Auch Verwaltungsgerichte müssen sich mit standardisierten Messverfahren beschäftigen, etwa dann, wenn nach einem Verkehrsverstoß der Fahrzeugführer nicht festgestellt werden kann und die zuständige Behörde das Führen eines Fahrtenbuchs (§ 31a StVZO) anordnen möchte. Im Verfahren vor dem VG Düsseldorf monierte der klagende Fahrzeughalter die mangelnde Überprüfbarkeit des Messgeräts Poliscan Speed. Das VG hat sich jedoch der herrschenden Ansicht der Oberlandesgerichte (siehe z.
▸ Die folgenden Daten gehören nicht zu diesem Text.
Lemma pnl_of_record_by_position (row : str) :
  pnl_of_record num NaN parse_numeric
    (row_record (split_on comma live_pnl_header) row)
  = pnl_row num NaN parse_numeric row.
Proof.
  unfold pnl_of_record, pnl_row. rewrite !row_record_lookup. unfold cell.
  replace (column_from (split_on comma live_pnl_header) 0 (lit "timestamp"))
    with (Some 0) by (vm_compute; reflexivity).
  replace (column_from (split_on comma live_pnl_header) 0 (lit "equity"))
    with (Some 1) by (vm_compute; reflexivity).
  replace (column_from (split_on comma live_pnl_header) 0 (lit "cash"))
    with (Some 2) by (vm_compute; reflexivity).
  reflexivity.
Qed.

(** White space at the end of a row with three fields changes no record:
    it can only follow the third or a later field, and [Number] strips it. *)
Lemma pnl_row_trimEnd (row : str) :
  3 <= length (split_on comma row) ->
  pnl_row num NaN parse_numeric (trimEnd row) = pnl_row num NaN parse_numeric row.
Proof.
  intros Hlen. unfold pnl_row, field. rewrite split_on_trimEnd.
  destruct (split_on comma row) as [|f0 [|f1 [|f2 rest]]]; simpl in Hlen; try lia.
  destruct rest as [|f3 rest]; [|reflexivity].
  simpl. unfold Csv.Number. rewrite trim_trimEnd. reflexivity.
Qed.

Lemma map_pnl_row_trimEnd (rows : list str) :
  Forall (data_row 3) rows ->
  map (pnl_row num NaN parse_numeric) (map_last trimEnd rows)
  = map (pnl_row num NaN parse_numeric) rows.
Proof.
  intros Hrows. induction Hrows as [|r rows [_ Hr] Hrows IH]; [reflexivity|].
  destruct rows as [|r' rows].
  - simpl. rewrite (pnl_row_trimEnd r Hr). reflexivity.
  - rewrite map_last_cons.
    change (pnl_row num NaN parse_numeric r
              :: map (pnl_row num NaN parse_numeric) (map_last trimEnd (r' :: rows))
            = pnl_row num NaN parse_numeric r
              :: map (pnl_row num NaN parse_numeric) (r' :: rows)).
    rewrite IH. reflexivity.
Qed.

Lemma lines_of_live_pnl_csv (eol : str) (rows : list str) (tail : str) :
  is_line_break eol ->
  Forall (data_row 3) rows ->
  forallb is_ws tail = true ->
  split_lines (trim (csv_text eol live_pnl_header rows tail))
  = live_pnl_header :: map_last trimEnd rows.
Proof.
  intros Heol Hrows Htail. unfold trim, csv_text.
  assert (Hstart : forall rest,
             trimStart (live_pnl_header ++ rest) = live_pnl_header ++ rest)
    by reflexivity.
  change (join_lines eol (live_pnl_header :: rows))
    with (live_pnl_header ++ concat (map (fun r => eol ++ r) rows)).
  rewrite <- app_assoc, Hstart, app_assoc.
  change (live_pnl_header ++ concat (map (fun r => eol ++ r) rows))
    with (join_lines eol (live_pnl_header :: rows)).
  rewrite trimEnd_join; [| |exact Htail].
  - assert (Hlast : map_last trimEnd (live_pnl_header :: rows)
                    = live_pnl_header :: map_last trimEnd rows).
    { destruct rows; reflexivity. }
    rewrite Hlast. apply split_lines_join; [exact Heol|].
    constructor; [reflexivity|].
    apply map_last_Forall; [intros x; apply forallb_trimEnd|].
    eapply Forall_impl; [exact Hrows|]. intros r [Hr _]. exact Hr.
  - constructor; [reflexivity|].
    eapply Forall_impl; [exact Hrows|]. intros r [_ Hr]. cbv beta.
    apply two_fields_not_blank. lia.
Qed.

(** C6.  On a CSV text made of the header timestamp,equity,cash and n data
    rows (lines of at least three fields), possibly followed by blank space,
    [readLivePnl] returns n records in row order; record i carries the first
    field of row i as timestamp and the numeric readings of its second and
    third fields as equity and cash. *)
Theorem readLivePnl_reads_rows (readFile : str -> Completion E str)
    (file eol : str) (rows : list str) (tail : str) :
  is_line_break eol ->
  Forall (data_row 3) rows ->
  forallb is_ws tail = true ->
  readFile (resolveRepoPath file)
  = Return (csv_text eol live_pnl_header rows tail) ->
  readLivePnl readFile file
  = Return (map (fun row =>
                   {| timestamp := Some (field 0 row);
                      equity := Number (Some (field 1 row));
                      cash := Number (Some (field 2 row)) |}) rows).
Proof.
  intros Heol Hrows Htail Hread. unfold Csv.readLivePnl. rewrite Hread.
  cbv beta iota delta [bind].
  rewrite (lines_of_live_pnl_csv eol rows tail Heol Hrows Htail).
  cbv beta iota delta [destructure nullish try_catch].
  change (falsy (Some live_pnl_header)) with false. cbv iota.
  f_equal.
  transitivity (map (pnl_row num NaN parse_numeric) (map_last trimEnd rows)).
  - apply map_ext. intros row. apply pnl_of_record_by_position.
  - exact (map_pnl_row_trimEnd rows Hrows).
Qed.

(** C8.  When the file cannot be read, [readTradesCsv] and [readLivePnl]
    return the empty list and throw nothing; on a readable trades file every
    line after the header becomes one record of date, symbol, quantity,
    price, notional and sleeve, read by column name, the three numeric
    fields through [Number]. *)
Theorem readers_return_empty_on_read_failure (type_error : E)
    (readFile : str -> Completion E str) (file : str) :
  (forall e, readFile (resolveRepoPath file) = Throw e ->
     readTradesCsv type_error readFile file = Return [] /\
     readLivePnl readFile file = Return [])
  /\ (forall raw, readFile (resolveRepoPath file) = Return raw ->
        exists header rows,
          split_lines (trim raw) = header :: rows /\
          readTradesCsv type_error readFile file
          = Return (map (trade_row num NaN parse_numeric (split_on comma header))
                        rows)).
Proof.
  split.
  - intros e He. unfold Csv.readTradesCsv, Csv.readLivePnl. rewrite He.
    split; reflexivity.
  - intros raw Hraw. unfold Csv.readTradesCsv. rewrite Hraw. simpl bind.
    destruct (split_lines (trim raw)) as [|header rows] eqn:Hlines.
    { exfalso. exact (split_lines_nonempty _ Hlines). }
    exists header, rows. split; [reflexivity|]. simpl.
    f_equal. apply map_ext. intros row. apply trade_of_record_by_column.
Qed.

End Readers.

Lemma readLivePnl_reads_rows_witness :
  Csv.readLivePnl unit nat 0 (@length ascii) (fun p => p)
    (fun _ => Return (csv_text [LF] live_pnl_header sample_rows [LF]))
    (lit "reports/live_pnl.csv")
  = Return (map (fun row =>
                   {| timestamp := Some (field 0 row);
                      equity := Csv.Number nat 0 (@length ascii) (Some (field 1 row));
                      cash := Csv.Number nat 0 (@length ascii) (Some (field 2 row)) |})
                sample_rows).
Proof.
  apply (readLivePnl_reads_rows unit nat 0 (@length ascii) (fun p => p)
           (fun _ => Return (csv_text [LF] live_pnl_header sample_rows [LF]))
           (lit "reports/live_pnl.csv") [LF] sample_rows [LF]).
  - left. reflexivity.
  - unfold sample_rows, data_row.
    repeat constructor; vm_compute; lia.
  - reflexivity.
  - reflexivity.
Defined.

Lemma readers_return_empty_on_read_failure_witness :
  (Csv.readTradesCsv unit nat 0 (@length ascii) (fun p => p) tt
     (fun _ => Throw tt) (lit "reports/trades.csv") = Return [] /\
   Csv.readLivePnl unit nat 0 (@length ascii) (fun p => p)
     (fun _ => Throw tt) (lit "reports/trades.csv") = Return [])
  /\ exists header rows,
       split_lines (trim sample_trades) = header :: rows /\
       Csv.readTradesCsv unit nat 0 (@length ascii) (fun p => p) tt
         (fun _ => Return sample_trades) (lit "reports/trades.csv")
       = Return (map (trade_row nat 0 (@length ascii) (split_on comma header)) rows).
Proof.
  split.
  - apply (proj1 (readers_return_empty_on_read_failure unit nat 0 (@length ascii)
             (fun p => p) tt (fun _ => Throw tt) (lit "reports/trades.csv")) tt).
    reflexivity.
  - apply (proj2 (readers_return_empty_on_read_failure unit nat 0 (@length ascii)
             (fun p => p) tt (fun _ => Return sample_trades)
             (lit "reports/trades.csv")) sample_trades).
    reflexivity.
Defined.

End CsvFacts.

(** * Proofs for the rest of the data layer *)

Module JsArrayFacts.
Import JsString JsArray.

Lemma rev_is_reverse {A} (l : list A) : rev l = reverse l.
Proof. unfold reverse. apply rev_alt. Qed.

Lemma slice_last_length {A} (n : nat) (a : list A) :
  length (slice_last n a) = Nat.min n (length a).
Proof. unfold slice_last. rewrite length_drop. lia. Qed.

(** After [slice(-n).reverse()] position [i] holds the element [i] places
    before the end. *)
Lemma recent_lookup {A} (n i : nat) (a : list A) :
  i < Nat.min n (length a) ->
  rev (slice_last n a) !! i = a !! (length a - 1 - i).
Proof.
  intros Hi. rewrite rev_is_reverse.
  rewrite reverse_lookup by (rewrite slice_last_length; exact Hi).
  rewrite slice_last_length. unfold slice_last. rewrite lookup_drop.
  f_equal. lia.
Qed.

End JsArrayFacts.

Module RepoFacts.
Import JsString Js JsArray Csv Repo JsStringFacts JsArrayFacts.
Local Set Default Proof Using "Type".

Lemma trimEnd_head (c : ascii) (r : str) :
  is_ws c = false -> trimEnd (c :: r) = c :: trimEnd r.
Proof. intros Hc. apply trimEnd_cons_non_ws. rewrite Hc. reflexivity. Qed.

(** A trimmed string is empty or starts with a character that is no white
    space. *)
Lemma trim_head (s : str) :
  trim s = [] \/ exists c r, trim s = c :: r /\ is_ws c = false.
Proof.
  unfold trim. induction s as [|c s IH]; [left; reflexivity|].
  destruct (is_ws c) eqn:Hc.
  - rewrite (trimStart_ws c s Hc). exact IH.
  - rewrite (trimStart_non_ws c s Hc), (trimEnd_head c s Hc). right. eauto.
Qed.

Lemma cons_head_first (c : ascii) (ls : list str) :
  exists f rest, cons_head c ls = (c :: f) :: rest.
Proof. destruct ls; simpl; eauto. Qed.

(** The first line of a trimmed text is empty only when the text is. *)
Lemma blank_first_line (s : str) (rows : list str) :
  split_lines (trim s) = [] :: rows -> rows = [].
Proof.
  destruct (trim_head s) as [Hs|(c & r & Hs & Hc)]; rewrite Hs.
  - simpl. congruence.
  - assert (Hlf : ascii_eqb c LF = false).
    { destruct (ascii_eqb c LF) eqn:H; [|reflexivity].
      apply ascii_eqb_eq in H. subst c. discriminate Hc. }
    assert (Hcr : ascii_eqb c CR = false).
    { destruct (ascii_eqb c CR) eqn:H; [|reflexivity].
      apply ascii_eqb_eq in H. subst c. discriminate Hc. }
    destruct r as [|c' r'].
    + simpl. rewrite Hlf. discriminate.
    + rewrite (split_lines_cons c c' r' Hlf Hcr).
      destruct (cons_head_first c (split_lines (c' :: r'))) as (f & rest & ->).
      discriminate.
Qed.

Section Summary.

Variable E : Type.
Variable num : Type.
Variable NaN : num.
Variable parse_numeric : str -> num.
Variable resolveRepoPath : str -> str.
Variable Yaml : Type.
Variable yaml_parse : str -> Completion E Yaml.
Variables Account Position Order Clock : Type.

Abbreviation readLivePnl :=
  (Csv.readLivePnl E num NaN parse_numeric resolveRepoPath).
Abbreviation readTradesCsv :=
  (Csv.readTradesCsv E num NaN parse_numeric resolveRepoPath).
Abbreviation latestLivePnl :=
  (Repo.latestLivePnl E num NaN parse_numeric resolveRepoPath).
Abbreviation readSummary :=
  (Repo.readSummary E num NaN parse_numeric resolveRepoPath Yaml yaml_parse
     Account Position Order Clock).

Lemma pnl_of_record_by_column (headers : list str) (row : str) :
  pnl_of_record num NaN parse_numeric (row_record headers row)
  = pnl_by_column num NaN parse_numeric headers row.
Proof.
  unfold pnl_of_record, pnl_by_column.
  rewrite !CsvFacts.row_record_lookup. reflexivity.
Qed.

(** X1.  On every readable file [readLivePnl] returns one record per line
    after the first line of the trimmed text (the guard on an empty header
    drops nothing), each read by column name; a file whose header lacks the
    equity or cash column reads that field as [Number("0")]. *)
Theorem readLivePnl_reads_every_line (readFile : str -> Completion E str)
    (file raw : str) :
  readFile (resolveRepoPath file) = Return raw ->
  exists header rows,
    split_lines (trim raw) = header :: rows /\
    readLivePnl readFile file
    = Return (map (pnl_by_column num NaN parse_numeric (split_on comma header))
                  rows).
Proof.
  intros Hraw. unfold Csv.readLivePnl. rewrite Hraw.
  cbv beta iota delta [bind].
  destruct (split_lines (trim raw)) as [|header rows] eqn:Hlines.
  { exfalso. exact (split_lines_nonempty _ Hlines). }
  exists header, rows. split; [reflexivity|].
  cbv beta iota delta [destructure try_catch].
  destruct header as [|c h].
  - rewrite (blank_first_line raw rows Hlines). reflexivity.
  - cbv beta iota delta [falsy nullish]. f_equal.
    apply map_ext. intros row. apply pnl_of_record_by_column.
Qed.
(** * The Ijaw grammar engine (backend/ijaw_grammar.py)

    A shallow embedding of [IjawGrammarEngine]: the role tables built by
    [_analyze_dictionary], [classify_word], [translate_word],
    [parse_sentence] and the template cascade of [generate_translation],
    followed by the properties of the engine.

    Python values are modelled as follows.
    - [str] is [string]; a literal holds the UTF-8 bytes of the source
      literal.  [lower], [strip], [split] and [startswith] are the [str]
      methods on the ASCII range: [lower] maps [A-Z] to [a-z], the
      whitespace characters are the ASCII ones Python knows (codes 9 to 13,
      28 to 32), and every byte beyond 127 is neither changed nor white.
    - [dict] is [gmap string string]; [k in d] is [contains], [d[k]] is
      [subscript] and raises [KeyError] on a missing key.
    - [list] is [list]; [l[i]] is [index] and raises [IndexError] out of
      range.
    - [Optional[str]] is [option string], with Python's truthiness
      ([None] and the empty string are false).
    - A call that may raise returns a [result].

    The translation service of backend/main.py ([translate_to_ijaw],
    [add_translation]) and the organiser of
    backend/organize_dictionary.py follow the engine. *)

From stdpp Require Import base decidable option list strings gmap.
From Stdlib Require Import Ascii String Sorted.

Local Open Scope list_scope.
Local Open Scope string_scope.

(** ** Exceptions *)

Inductive PyExn : Type :=
  | KeyError
  | IndexError
  | AttributeError.

Inductive result (A : Type) : Type :=
  | Ok (a : A)
  | Raise (e : PyExn).

Arguments Ok {A} a.
Arguments Raise {A} e.

#[global] Instance result_ret : MRet result := fun _ a => Ok a.
#[global] Instance result_bind : MBind result := fun _ _ f m =>
  match m with
  | Ok a => f a
  | Raise e => Raise e
  end.

(** [a and b] where both operands may raise: [b] is only evaluated when
    [a] is true. *)
Definition andM (a b : result bool) : result bool :=
  x ← a; if (x : bool) then b else Ok false.

(** ** The [str] methods the engine uses *)

Module PyStr.

Definition is_space (c : ascii) : bool :=
  let n := nat_of_ascii c in
  ((9 <=? n) && (n <=? 13) || (28 <=? n) && (n <=? 32))%nat.

Definition is_upper (c : ascii) : bool :=
  let n := nat_of_ascii c in
  ((65 <=? n) && (n <=? 90))%nat.

Definition lower_char (c : ascii) : ascii :=
  if is_upper c then ascii_of_nat (nat_of_ascii c + 32) else c.
(** Two lines of a few words under the budget of the service. *)
Lemma split_text_short_witness :
  Chunker.split_text 600 ("Hello there." +:+ String PyStr.newline "How are you?")
  = ["Hello there. How are you? "].
Proof.
  apply (split_text_short 600
           ("Hello there." +:+ String PyStr.newline "How are you?")).
  simpl. lia.
Defined.

(** X10. [split_text] packs greedily: any two consecutive chunks are
    together longer than the budget, so no chunk could have taken the
    first word of the next one. *)
Theorem split_text_consecutive_apart (B : nat) (T : string) :
  consecutive (apart B) (Chunker.split_text B T).
Proof.
  unfold Chunker.split_text.
  pose proof (loop_apart B (PyStr.split PyStr.space T) [] EmptyString I) as H.
  destruct (fold_left _ _ _) as [cl cs]. simpl in H.
  destruct (0 <? String.length cs)%nat eqn:E; [exact H |].
  apply Nat.ltb_ge in E. destruct cs; [| simpl in E; lia].
  clear E. induction cl as [|a cl IH]; [exact I |].
  destruct cl as [|b cl]; [exact I |].
  simpl in *. destruct H as [Hab H]. split; [exact Hab |]. now apply IH.
Qed.

(** ** Synthesis orchestrator, further *)

(** A first piece that alone reaches the budget leaves an empty first
    chunk. *)
Lemma split_text_leading_chunk (B : nat) (T : string) :
  B <= String.length (List.hd EmptyString (PyStr.split PyStr.space T)) ->
  exists rest, Chunker.split_text B T = EmptyString :: rest.
Proof.
  intros Hword.
  destruct (split_text_structure B T)
    as (first & rest & more & last & Hsplit & _ & _ & ->).
  rewrite Hsplit in Hword. simpl in Hword.
  assert (Hlt : (B <? String.length (Chunker.padded first))%nat = true).
  { apply Nat.ltb_lt. rewrite length_padded. lia. }
  rewrite Hlt. simpl. eauto.
Qed.

Section GenerateMore.

Import SileroTtsService.

Context `{Pydub}.

Variable self : SileroTtsService.t.

Lemma keeps_model_save_wav (text speaker : string) :
  keeps (model_save_wav self text speaker).
Proof.
  unfold model_save_wav. apply keeps_bind; [apply keeps_external |].
  intros out. apply keeps_bind; [apply keeps_write_file |].
  intros u. apply keeps_ret.
Qed.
B. OLG Schleswig-Holstein: Poliscan Speed und ES 3.0 sind standardisierte Messverfahren) angeschlossen, wonach es sich um ein standardisiertes Messverfahren handelt und die genaue Funktionsweise des Geräts auch nicht privaten Sachverständigen bekannt sein muss (Urteil vom 22.09.2014, Az. 6 K 8838/13):
(Der Einschätzung des OLG Düsseldorf: Beschluss vom 14. Juli 2014, Az. IV-1 RBs 50/14) schließt sich der Einzelrichter an. Ergänzend und vertiefend sei angemerkt, dass eine eingeschränkte Überprüfbarkeit und Nachvollziehbarkeit des Messverfahrens und der mit dem Gerät PoliScan F1 HP gewonnenen Messergebnisse keinen greifbaren Zweifel an deren Rechtsstaatlichkeit aufwerfen. Hierbei ist hervorzuheben, dass der Gesetzgeber Geschwindigkeitsüberschreitungen der in Rede stehenden Art in § 24 Abs. 1 StVG und § 49 Abs. 3 Nr. 4 StVO nicht als kriminelles Unrecht, sondern nur als Ordnungswidrigkeit bewertet hat, das deshalb im Bußgeldverfahren zu ahnden ist. Dieses ist aber schon im Hinblick auf seine vorrangige Bedeutung für die Massenverfahren des täglichen Lebens auf eine Vereinfachung des Verfahrensganges ausgerichtet. Dem würde zuwiderlaufen, wäre der Tatrichter gehalten, die Messpräzision in jedem Einzelfall unter Berücksichtigung aller in Betracht kommenden Einflussfaktoren zu prüfen. Dies würde die Beweisaufnahme unnötig belasten, zumal es dazu regelmäßig der Hinzuziehung eines Gutachters oder sogar mehrerer Sachverständiger bedürfte; es wäre bei den Massenverfahren wegen Überschreitungen der zulässigen Höchstgeschwindigkeit unverhältnismäßig und ist auch kein Gebot der Einzelfallgerechtigkeit. Dabei ist zu berücksichtigen, dass es – wie in der Rechtsprechung anerkannt ist – selbst auf dem Gebiet der exakten Naturwissenschaften ein absolut sicheres Wissen nicht gibt; ebenso wenig ist bei Messungen im Bereich von Naturwissenschaften eine absolute Genauigkeit erreichbar.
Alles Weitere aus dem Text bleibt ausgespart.